Design space is dizzyingly unconstrained, and finding an optimal design is an intractable problem. A skeuomorph (sticking to the definition in play here) has taken its initial design from a particular source, a physical object. Odds are that the optimal design does not resemble that physical object. So what? Physical objects are a legitimate source of design ideas. Starting with a highly optimized solution to a similar, more tightly constrained problem is a common and effective pattern for generating good solutions to an intractable problem.
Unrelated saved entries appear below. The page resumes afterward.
Lemma batch_append_only env bn batch cur p cur' p' :
  _load_batch_optimized env bn batch cur p = (Ok cur', p') → append_only cur cur'.
Proof.
  intros H.
  apply load_batch_shape in H
    as (added & pm & sample & encs & procs & edss & reps & Hpat & _ & _ & _ & _
        & _ & _ & _ & Hfac & Hdiag & Henc & Hproc & Heds & Hrep).
  pose proof (insert_procedures_inv procs (procedures cur) (procedure_id_seq cur))
    as ((pa & P1 & _) & _).
  pose proof (insert_reports_inv reps (reports cur) (report_id_seq cur))
    as ((ra & R1 & _) & _).
  destruct (insert_encounters_inv encs (encounters cur)) as ((ea & E1 & _) & _).
  destruct (insert_encounter_diagnoses_inv (concat edss) (encounter_diagnoses cur))
    as ((da & D1 & _) & _).
  cbv zeta in *. rewrite <- Hproc in P1. rewrite <- Hrep in R1. simpl in *.
  unfold append_only. rewrite Hpat, Henc, E1, P1, Heds, D1, R1.
  repeat (split; [by eexists|]). done.
Qed.

Lemma batch_references env bn batch cur p cur' p' :
  _load_batch_optimized env bn batch cur p = (Ok cur', p') →
  caches_from p cur → references_resolve cur → references_resolve cur'.
Proof.
  intros H [Cf Cd] [F1 F2 F3 F4 F5 F6].
  apply load_batch_shape in H
    as (added & pm & sample & encs & procs & edss & reps & Hpat & _ & Hpm & Hs & He
        & Hp & Hd & Hr & Hfac & Hdiag & Henc & Hproc & Heds & Hrep).
  pose proof (insert_procedures_inv procs (procedures cur) (procedure_id_seq cur))
    as ((pa & P1 & P2) & _).
  pose proof (insert_reports_inv reps (reports cur) (report_id_seq cur))
    as ((ra & R1 & R2) & _).
  destruct (insert_encounters_inv encs (encounters cur))
    as ((ea & E1 & E2) & _ & _ & E4).
  destruct (insert_encounter_diagnoses_inv (concat edss) (encounter_diagnoses cur))
    as ((da & D1 & D2) & _).
  cbv zeta in *. rewrite <- Hproc in P1, P2. rewrite <- Hrep in R1, R2. simpl in *.
  assert (Hmap : ∀ k eid, build_encounter_map batch !! k = Some eid →
                          eid ∈ encounter_id <$> encounters cur').
  { intros k eid Hk. apply build_encounter_map_values in Hk as (t & Ht & ->).
    rewrite Henc. eapply batch_encounters_stored; eauto. }
  assert (Hold : ∀ i, i ∈ encounter_id <$> encounters cur →
                      i ∈ encounter_id <$> encounters cur').
  { intros i Hi. rewrite Henc. by apply E4. }
  constructor.
  - intros e Hin. rewrite Hpat, fmap_app. rewrite Henc, E1 in Hin.
    apply elem_of_app in Hin as [Hin|Hin].
    + apply elem_of_app. left. by apply F1.
    + apply E2 in Hin.
      destruct (CommonFacts.mapM_Ok_elem _ _ _ _ He Hin) as ([i t] & _ & Hb).
      simpl in Hb. apply build_encounter_fields in Hb as (_ & Hb & _).
      rewrite <- fmap_app. by eapply Hpm.
  - intros e Hin. rewrite Hfac. rewrite Henc, E1 in Hin.
    apply elem_of_app in Hin as [Hin|Hin]; [by apply F2|].
    apply E2 in Hin.
    destruct (CommonFacts.mapM_Ok_elem _ _ _ _ He Hin) as ([i t] & _ & Hb).
    simpl in Hb. apply build_encounter_fields in Hb as (_ & _ & Hb).
    apply Cf. by eapply random_choices_elem.
  - intros x Hin. rewrite P1 in Hin.
    apply elem_of_app in Hin as [Hin|Hin]; [by apply Hold, F3|].
    destruct (P2 x Hin) as ((x0 & Hx0 & ->) & _).
    destruct (CommonFacts.mapM_Ok_elem _ _ _ _ Hp Hx0) as (t & _ & Hb).
    unfold build_procedure, getitem in Hb.
    apply CommonFacts.bind_Ok in Hb as (eid & Heid & Hb). injection Hb as <-. simpl.
    destruct (build_encounter_map batch !! _) as [eid'|] eqn:Em; [|discriminate].
    injection Heid as ->. by eapply Hmap.
  - intros x Hin. rewrite Heds, D1 in Hin.
    apply elem_of_app in Hin as [Hin|Hin]; [by apply Hold, F4|].
    apply D2, CommonFacts.elem_of_concat in Hin as (l & Hx & Hl).
    destruct (CommonFacts.mapM_Ok_elem _ _ _ _ Hd Hl) as (t & _ & Hb).
    unfold build_encounter_diagnoses, getitem in Hb.
    apply CommonFacts.bind_Ok in Hb as (eid & Heid & Hb). injection Hb as <-.
    apply diagnoses_for_row_elem in Hx as (-> & _).
    destruct (build_encounter_map batch !! _) as [eid'|] eqn:Em; [|discriminate].
    injection Heid as ->. by eapply Hmap.
  - intros x Hin. rewrite Hdiag. rewrite Heds, D1 in Hin.
    apply elem_of_app in Hin as [Hin|Hin]; [by apply F5|].
    apply D2, CommonFacts.elem_of_concat in Hin as (l & Hx & Hl).
    destruct (CommonFacts.mapM_Ok_elem _ _ _ _ Hd Hl) as (t & _ & Hb).
    unfold build_encounter_diagnoses, getitem in Hb.
    apply CommonFacts.bind_Ok in Hb as (eid & Heid & Hb). injection Hb as <-.
    apply diagnoses_for_row_elem in Hx as (_ & code & Hc). by eapply Cd.
  - intros x Hin. rewrite R1 in Hin.
    apply elem_of_app in Hin as [Hin|Hin]; [by apply Hold, F6|].
    destruct (R2 x Hin) as ((x0 & Hx0 & ->) & _).
    destruct (CommonFacts.mapM_Ok_elem _ _ _ _ Hr Hx0) as (t & _ & Hb).
    unfold build_report, getitem in Hb.
    apply CommonFacts.bind_Ok in Hb as (eid & Heid & Hb). injection Hb as <-. simpl.
    destruct (build_encounter_map batch !! _) as [eid'|] eqn:Em; [|discriminate].
    injection Heid as ->. by eapply Hmap.
Qed.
Another way of saying "hating on skeuomorphs" is "stigmatizing skeuomorphs," and the likely outcome of that is that designers, mindful of their professional image, will tend to eschew skeuomorphs in favor of inferior non-skeuomorphic designs until the winds shift back. (Isn't that the point of hating on skeuomorphs? To influence which designs are perceived as good or bad?) All that means to users is that they will be forced to use inferior designs because of a point of fashion they aren't even aware of. Another way of saying it is that analyzing whether a design is a skeuomorph or not is like analyzing a musician's influences: it might give you a clue to whether the creator keeps up with current trends, but it won't tell you anything about whether the product is good or not.

Sure, it's legitimate to say that other sources of inspiration should be mined as well. Constraining a problem to non-skeuomorphic solutions is a legitimate creative exercise, just like constraining the problem in any other way. It's a creative exercise, though. It isn't a legitimate rule of thumb for designing products any more than "use skeuomorphs!" is a good rule of thumb. Blindly changing features to make them less skeuomorphic is likely to make the product worse, not better. How to implement features in a shipping product such as Google Calendar should be based on usability, not whether you think the designer's thought process reflects a certain heuristic, overdependence on which has historically inhibited the emergence of new and better designs. Research efforts should be criticized on that basis, not shipping products.

Ease of learning is often decoupled from ease of efficient use, sometimes even inversely related. 'Usable' is not one thing for everybody.

So: a skeuomorph is obviously not a problem if it does not cause gratuitous errors or slowdowns, and it obviously is if it does.

And in any case design also concerns matters of taste, on which opinions will naturally differ.

Page flipping animations are still valid: a user immediately knows how to turn the page, and, even if they need to be shown how to turn a page initially then they will intuitively know how to turn back a page.